### The records
(** The same for a whole request: its replies, the executions, and the order that rests. *)
Lemma spec_step_events t a br :
  match br with
  | ReqNew c i s p q =>
      P (SendResponse (mkMEClientResponse ClientResponseType.ACCEPTED c t i (sb_next_id a) s p
           0 q)) ∧
      (∀ d fill rest leaves, d ∈ sb_orders a →
         Forall P (fill_events c i t s (u32 (sb_next_id a)) d fill rest leaves)) ∧
      (∀ leaves prio, P (SendUpdate (mkMEMarketUpdate MarketUpdateType.ADD (sb_next_id a) t s
         p leaves prio)))
  | ReqCancel c i =>
      P (SendResponse (mkMEClientResponse ClientResponseType.CANCEL_REJECTED c t i
           OrderId_INVALID Side.INVALID Price_INVALID Qty_INVALID Qty_INVALID)) ∧
      ∀ d, d ∈ sb_orders a →
        P (SendUpdate (mkMEMarketUpdate MarketUpdateType.CANCEL (oi_market_order_id d) t
             (oi_side d) (oi_price d) 0 (oi_priority d))) ∧
        P (SendResponse (mkMEClientResponse ClientResponseType.CANCELED c t i
             (oi_market_order_id d) (oi_side d) (oi_price d) Qty_INVALID (oi_qty d)))
  end → Forall P (spec_step t a br).2.
Proof.
  destruct br as [c i s p q|c i]; cbn [spec_step].
  - intros (Hacc & Hfill & Hadd). unfold spec_add.
    pose proof (match_side_events c i t s p (u32 (sb_next_id a)) (sb_side a (opp s)) q) as H.
    destruct (match_side _ _ _ _ _ _ _ _) as [[other lv] ev]. cbn [snd] in H.
    specialize (H ltac:(intros; by apply Hfill, (sb_side_orders a (opp s)))).
    destruct (lv =? 0); cbn [snd]; constructor; [done|done|done|].
    apply Forall_app. split; [done|]. by repeat constructor.
  - intros [Hrej Hc]. unfold spec_cancel, find_order.
    destruct (list_find _ _) as [[n d]|] eqn:E; cbn [fmap option_fmap option_map snd];
      [|by repeat constructor].
    apply list_find_Some in E as (E & _). apply list_elem_of_lookup_2 in E.
    destruct (Hc d E). by repeat constructor.
Qed.
End Events.

(** ** Whom and what the messages are about *)
Definition market_type (t : MarketUpdateType.t) : bool :=
  match t with
  | MarketUpdateType.ADD | MarketUpdateType.MODIFY | MarketUpdateType.CANCEL
  | MarketUpdateType.TRADE => true
  | _ => false
  end.

(** A message about instrument [t], with clients in [Q]. *)
Definition event_about (t : TickerId) (Q : ClientId → Prop) (e : Event) : Prop :=
  match e with
  | SendResponse r => rs_ticker_id r = t ∧ Q (rs_client_id r)
  | SendUpdate u => mu_ticker_id u = t ∧ market_type (mu_type u) = true
  end.

Definition request_client (br : BookRequest) : ClientId :=
  match br with ReqNew c _ _ _ _ | ReqCancel c _ => c end.
Definition orders_of (Q : ClientId → Prop) (a : SpecBook) : Prop :=
  Forall (λ d, Q (oi_client_id d)) (sb_orders a).

Section About.
Context (Q : ClientId → Prop).
Implicit Types (t : TickerId) (a : SpecBook) (br : BookRequest) (P : list MEClientRequest).

Lemma step_about t a br :
  Q (request_client br) → orders_of Q a → Forall (event_about t Q) (spec_step t a br).2.
Proof.
  unfold orders_of. rewrite Forall_forall. intros Hc Ho.
  apply spec_step_events. destruct br as [c i s p q|c i]; cbn [request_client] in Hc.
  - split; [by split|]. split; [|by split]. intros d fill rest leaves Hd.
    specialize (Ho d Hd). unfold fill_events. destruct (rest =? 0); repeat constructor; done.
  - split; [by split|]. intros d Hd. by split.
Qed.

Lemma step_orders t bk a br :
  refines bk a → valid_req a br → Q (request_client br) → orders_of Q a →
  orders_of Q (spec_step t a br).1.
Proof.
  unfold orders_of. intros Href Hv Hc Ho. rewrite Forall_forall in Ho |- *.
  assert (∀ keys d, (order_key <$> sb_orders (spec_step t a br).1) ⊆+ keys →
    d ∈ sb_orders (spec_step t a br).1 → order_key d ∈ keys) as Hin.
  { intros keys d Hk Hd. eapply elem_of_submseteq; [|exact Hk].
    by apply (list_elem_of_fmap_2 order_key). }
  intros d Hd. destruct br as [c i s p q|c i]; cbn [spec_step request_client] in *.
  - destruct (spec_add_sub bk a c i t s p q Href Hv) as [_ Hk].
    apply (Hin _ _ Hk), elem_of_cons in Hd as [E|(x & E & Hx)%list_elem_of_fmap].
    + injection E as -> _. exact Hc.
    + injection E as -> _. by apply Ho.
  - destruct (spec_cancel_sub a c i t) as [_ Hk].
    apply (Hin _ _ Hk), list_elem_of_fmap in Hd as (x & E & Hx). injection E as -> _. by apply Ho.
Qed.
End About.

(** The updates of an instrument are those of its own book. *)
Lemma about_for_ticker t Q evs : Forall (event_about t Q) evs →
  ∀ t', for_ticker t' (updates evs) = if decide (t' = t) then updates evs else [].
Proof.
  intros Hall t'. assert (Forall (λ u, mu_ticker_id u = t) (updates evs)) as Hu.
  { apply Forall_forall. intros u (e & He & E)%list_elem_of_omap.
    rewrite Forall_forall in Hall. specialize (Hall e He). destruct e; [done|].
    injection E as ->. apply Hall. }
  unfold for_ticker. case_decide as E.
  - apply filter_none_or_all. eapply Forall_impl; [exact Hu|]. by intros ? ->.
  - apply filter_none_or_all. eapply Forall_impl; [exact Hu|]. intros ? <- ?. by apply E.
Qed.

Lemma for_ticker_app t us vs : for_ticker t (us ++ vs) = for_ticker t us ++ for_ticker t vs.
Proof. apply filter_app. Qed.

Lemma engine_after_feed P t :
  for_ticker t (se_updates (engine_after P)) =
  updates (spec_run t SpecBook_new (ticker_requests t P)).2.
Proof.
  induction P as [|r P IH] using rev_ind; [done|].
  rewrite engine_after_snoc, (proj2 (spec_process_messages _ _)), for_ticker_app, IH,
    ticker_requests_app.
  change (ticker_requests t [r]) with (list_omap _ _ (ticker_request t) [r]).
  cbn [list_omap]. unfold process_events, ticker_request.
  destruct (book_request r) as [br|] eqn:Ebr.
  2: { assert ((if decide (rq_ticker_id r = t) then @None BookRequest else None) = None) as ->
         by by case_decide. by rewrite !app_nil_r. }
  rewrite (about_for_ticker (rq_ticker_id r) (λ _, True)).
  2: { apply step_about; [done|]. by apply Forall_forall. }
  destruct (decide (rq_ticker_id r = t)) as [->|Hne].
  - rewrite decide_True, spec_run_snoc by done. cbn [snd]. rewrite updates_app.
    by rewrite engine_after_book.
  - by rewrite decide_False, !app_nil_r by congruence.
Qed.

(** ** Traffic the engine takes *)

(** Requests with tickers and types of the market, tame for every instrument. *)
Record traffic_ok (lo hi : TickerId → Price) (rs : list MEClientRequest) : Prop := {
  tr_ok : Forall (λ r, ticker_ok (rq_ticker_id r) ∧ rq_type r ≠ ClientRequestType.INVALID) rs;
  tr_tame : ∀ t, ticker_ok t → tame (lo t) (hi t) (ticker_requests t rs)
}.

Lemma tame_prefix lo hi rs rs' : tame lo hi (rs ++ rs') → tame lo hi rs.
Proof.
  intros [Hb Hok Hnd Hn]. unfold new_keys in *. rewrite omap_app in Hnd, Hn.
  rewrite length_app in Hn. apply NoDup_app in Hnd as [Hnd _]. apply Forall_app in Hok as [Hok _].
  split; [done..|]. unfold new_keys. lia.
Qed.

(** Whatever part of the traffic has arrived, in whatever order, is such traffic. *)
Lemma traffic_sub lo hi rs rs' : rs' ⊆+ rs → traffic_ok lo hi rs → traffic_ok lo hi rs'.
Proof.
  intros (k & E)%submseteq_Permutation [Hok Htame]. rewrite E in Hok.
  apply Forall_app in Hok as [Hok _]. split; [done|]. intros t Ht.
  eapply tame_prefix. rewrite <-ticker_requests_app.
  eapply tame_perm; [|by apply Htame]. unfold ticker_requests. by rewrite E.
Qed.

Section Traffic.
Context (lo hi : TickerId → Price).
Implicit Types (t : TickerId) (r : MEClientRequest) (P : list MEClientRequest).

Lemma traffic_valid P t : traffic_ok lo hi P → ticker_ok t →
  valid_run t SpecBook_new (ticker_requests t P).
Proof. intros Htr Ht. eapply tame_valid, (tr_tame _ _ _ Htr t Ht). Qed.

Lemma engine_after_refines P t : traffic_ok lo hi P → ticker_ok t →
  ∃ bk, refines bk (se_books (engine_after P) t) ∧ book_ok (se_books (engine_after P) t).
Proof.
  intros Htr Ht. rewrite engine_after_book.
  destruct (book_run_spec t _ _ [] _ (MEOrderBook_new_refines t) book_ok_new (traffic_valid P t Htr Ht))
    as (bk & _ & Hbk & Hok). by exists bk.
Qed.

(** The next request is one the engine handles. *)
Lemma traffic_next P r : traffic_ok lo hi (P ++ [r]) → valid_engine_req (engine_after P) r.
Proof.
  intros Htr. pose proof (tr_ok _ _ _ Htr) as Hok. apply Forall_app in Hok as [_ Hok].
  apply Forall_cons in Hok as [[Ht Hty] _]. split; [done|].
  pose proof (traffic_valid _ _ Htr Ht) as Hv. rewrite ticker_requests_app in Hv.
  apply valid_run_app in Hv as [_ Hv]. rewrite engine_after_book.
  change (ticker_requests ?t [r]) with (list_omap _ _ (ticker_request t) [r]) in Hv.
  cbn [list_omap] in Hv. unfold ticker_request in Hv. rewrite decide_True in Hv by done.
  unfold book_request in *. destruct (rq_type r); [done|apply Hv..].
Qed.
End Traffic.

(** ** How many messages *)

(** Every execution sends two responses and two updates, and takes an order off the book
    unless it is the last one of its request: over a session a request accounts for at most
    three messages of each kind. *)
Definition orders_count (l : side_levels OrderInfo) : nat := length (level_orders l).
Definition book_count (a : SpecBook) : nat := length (sb_orders a).

Lemma responses_app ev ev' : responses (ev ++ ev') = responses ev ++ responses ev'.
Proof. apply omap_app. Qed.

Lemma book_count_sides a s : tradable s →
  book_count a = (orders_count (sb_side a s) + orders_count (sb_side a (opp s)))%nat.
Proof.
  intros Hs. unfold book_count, orders_count, sb_orders.
  by rewrite (level_orders_perm _ _ (sb_levels_perm a s Hs)), level_orders_app, length_app.
Qed.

### Assignment
Restate the data word for word. Begin at its first line, end at the line that contains "apply Forall_app. split;", and include both.

### Written answer
(** The same for a whole request: its replies, the executions, and the order that rests. *)
Lemma spec_step_events t a br :
  match br with
  | ReqNew c i s p q =>
      P (SendResponse (mkMEClientResponse ClientResponseType.ACCEPTED c t i (sb_next_id a) s p
           0 q)) ∧
      (∀ d fill rest leaves, d ∈ sb_orders a →
         Forall P (fill_events c i t s (u32 (sb_next_id a)) d fill rest leaves)) ∧
      (∀ leaves prio, P (SendUpdate (mkMEMarketUpdate MarketUpdateType.ADD (sb_next_id a) t s
         p leaves prio)))
  | ReqCancel c i =>
      P (SendResponse (mkMEClientResponse ClientResponseType.CANCEL_REJECTED c t i
           OrderId_INVALID Side.INVALID Price_INVALID Qty_INVALID Qty_INVALID)) ∧
      ∀ d, d ∈ sb_orders a →
        P (SendUpdate (mkMEMarketUpdate MarketUpdateType.CANCEL (oi_market_order_id d) t
             (oi_side d) (oi_price d) 0 (oi_priority d))) ∧
        P (SendResponse (mkMEClientResponse ClientResponseType.CANCELED c t i
             (oi_market_order_id d) (oi_side d) (oi_price d) Qty_INVALID (oi_qty d)))
  end → Forall P (spec_step t a br).2.
Proof.
  destruct br as [c i s p q|c i]; cbn [spec_step].
  - intros (Hacc & Hfill & Hadd). unfold spec_add.
    pose proof (match_side_events c i t s p (u32 (sb_next_id a)) (sb_side a (opp s)) q) as H.
    destruct (match_side _ _ _ _ _ _ _ _) as [[other lv] ev]. cbn [snd] in H.
    specialize (H ltac:(intros; by apply Hfill, (sb_side_orders a (opp s)))).
    destruct (lv =? 0); cbn [snd]; constructor; [done|done|done|].
    apply Forall_app. split; [done|]. by repeat constructor.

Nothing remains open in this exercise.